• INSTRUCTIONS FOR THE TASK:
Each record that follows must be given again without alteration.

Saved data entries
(** Sending a request: it is appended to the log. *)
Definition send (o : Outgoing) (st : State) : State :=
  {| hasConfigurationCapability := hasConfigurationCapability st;
     hasWorkspaceFolderCapability := hasWorkspaceFolderCapability st;
     hasDiagnosticRelatedInformationCapability :=
       hasDiagnosticRelatedInformationCapability st;
     globalSettings := globalSettings st;
     documentSettings := documentSettings st;
     documents := documents st;
     sent := sent st ++ [o] |}.

(** The result of a handler that may throw. *)
Inductive Completion (A : Type) : Type :=
  | Normal (value : A)
  | Throw (reason : string).

Arguments Normal {A} value.
Arguments Throw {A} reason.

(* ------------------------------------------------------------------------- *)
(** ** Capability negotiation *)

(** [connection.onInitialize]. *)
Definition onInitialize (params : InitializeParams.t) (st : State)
    : InitializeResult.t * State :=
  let capabilities := InitializeParams.capabilities params in
  let configurationCapability :=
    match ClientCapabilities.workspace capabilities with
    | Some workspace => truthy (WorkspaceClientCapabilities.configuration workspace)
    | None => false
    end in
  let workspaceFolderCapability :=
    match ClientCapabilities.workspace capabilities with
    | Some workspace => truthy (WorkspaceClientCapabilities.workspaceFolders workspace)
    | None => false
    end in
  let diagnosticRelatedInformationCapability :=
    match ClientCapabilities.textDocument capabilities with
    | Some textDocument =>
        match TextDocumentClientCapabilities.publishDiagnostics textDocument with
        | Some publishDiagnostics =>
            truthy (PublishDiagnosticsClientCapabilities.relatedInformation
                      publishDiagnostics)
        | None => false
        end
    | None => false
    end in
  let result :=
    {| ServerCapabilities.textDocumentSync := Some TextDocumentSyncKind.Incremental;
       ServerCapabilities.completionProvider :=
         Some {| CompletionOptions.resolveProvider := Some true |};
       ServerCapabilities.diagnosticProvider :=
         Some {| DiagnosticOptions.interFileDependencies := false;
                 DiagnosticOptions.workspaceDiagnostics := false |};
       ServerCapabilities.workspace := None |} in
  let result :=
    if workspaceFolderCapability then
      {| ServerCapabilities.textDocumentSync :=
           ServerCapabilities.textDocumentSync result;
         ServerCapabilities.completionProvider :=
           ServerCapabilities.completionProvider result;
         ServerCapabilities.diagnosticProvider :=
           ServerCapabilities.diagnosticProvider result;
         ServerCapabilities.workspace :=
           Some {| WorkspaceServerCapabilities.workspaceFolders :=
                     Some {| WorkspaceFoldersServerCapabilities.supported :=
                               Some true |} |} |}
    else result in
  ({| InitializeResult.capabilities := result |},
   {| hasConfigurationCapability := configurationCapability;
      hasWorkspaceFolderCapability := workspaceFolderCapability;
      hasDiagnosticRelatedInformationCapability :=
        diagnosticRelatedInformationCapability;
      globalSettings := globalSettings st;
      documentSettings := documentSettings st;
      documents := documents st;
      sent := sent st |}).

• FINISHED TASK:
(** Sending a request: it is appended to the log. *)
Definition send (o : Outgoing) (st : State) : State :=
  {| hasConfigurationCapability := hasConfigurationCapability st;
     hasWorkspaceFolderCapability := hasWorkspaceFolderCapability st;
     hasDiagnosticRelatedInformationCapability :=
       hasDiagnosticRelatedInformationCapability st;
     globalSettings := globalSettings st;
     documentSettings := documentSettings st;
     documents := documents st;
     sent := sent st ++ [o] |}.

(** The result of a handler that may throw. *)
Inductive Completion (A : Type) : Type :=
  | Normal (value : A)
  | Throw (reason : string).

Arguments Normal {A} value.
Arguments Throw {A} reason.

(* ------------------------------------------------------------------------- *)
(** ** Capability negotiation *)

(** [connection.onInitialize]. *)
Definition onInitialize (params : InitializeParams.t) (st : State)
    : InitializeResult.t * State :=
  let capabilities := InitializeParams.capabilities params in
  let configurationCapability :=
    match ClientCapabilities.workspace capabilities with
    | Some workspace => truthy (WorkspaceClientCapabilities.configuration workspace)
    | None => false
    end in
  let workspaceFolderCapability :=
    match ClientCapabilities.workspace capabilities with
    | Some workspace => truthy (WorkspaceClientCapabilities.workspaceFolders workspace)
    | None => false
    end in
  let diagnosticRelatedInformationCapability :=
    match ClientCapabilities.textDocument capabilities with
    | Some textDocument =>
        match TextDocumentClientCapabilities.publishDiagnostics textDocument with
        | Some publishDiagnostics =>
            truthy (PublishDiagnosticsClientCapabilities.relatedInformation
                      publishDiagnostics)
        | None => false
        end
    | None => false
    end in
  let result :=
    {| ServerCapabilities.textDocumentSync := Some TextDocumentSyncKind.Incremental;
       ServerCapabilities.completionProvider :=
         Some {| CompletionOptions.resolveProvider := Some true |};
       ServerCapabilities.diagnosticProvider :=
         Some {| DiagnosticOptions.interFileDependencies := false;
                 DiagnosticOptions.workspaceDiagnostics := false |};
       ServerCapabilities.workspace := None |} in
  let result :=
    if workspaceFolderCapability then
      {| ServerCapabilities.textDocumentSync :=
           ServerCapabilities.textDocumentSync result;
         ServerCapabilities.completionProvider :=
           ServerCapabilities.completionProvider result;
         ServerCapabilities.diagnosticProvider :=
           ServerCapabilities.diagnosticProvider result;
         ServerCapabilities.workspace :=
           Some {| WorkspaceServerCapabilities.workspaceFolders :=
                     Some {| WorkspaceFoldersServerCapabilities.supported :=
                               Some true |} |} |}
    else result in
  ({| InitializeResult.capabilities := result |},
   {| hasConfigurationCapability := configurationCapability;
      hasWorkspaceFolderCapability := workspaceFolderCapability;
      hasDiagnosticRelatedInformationCapability :=
        diagnosticRelatedInformationCapability;
      globalSettings := globalSettings st;
      documentSettings := documentSettings st;
      documents := documents st;
      sent := sent st |}).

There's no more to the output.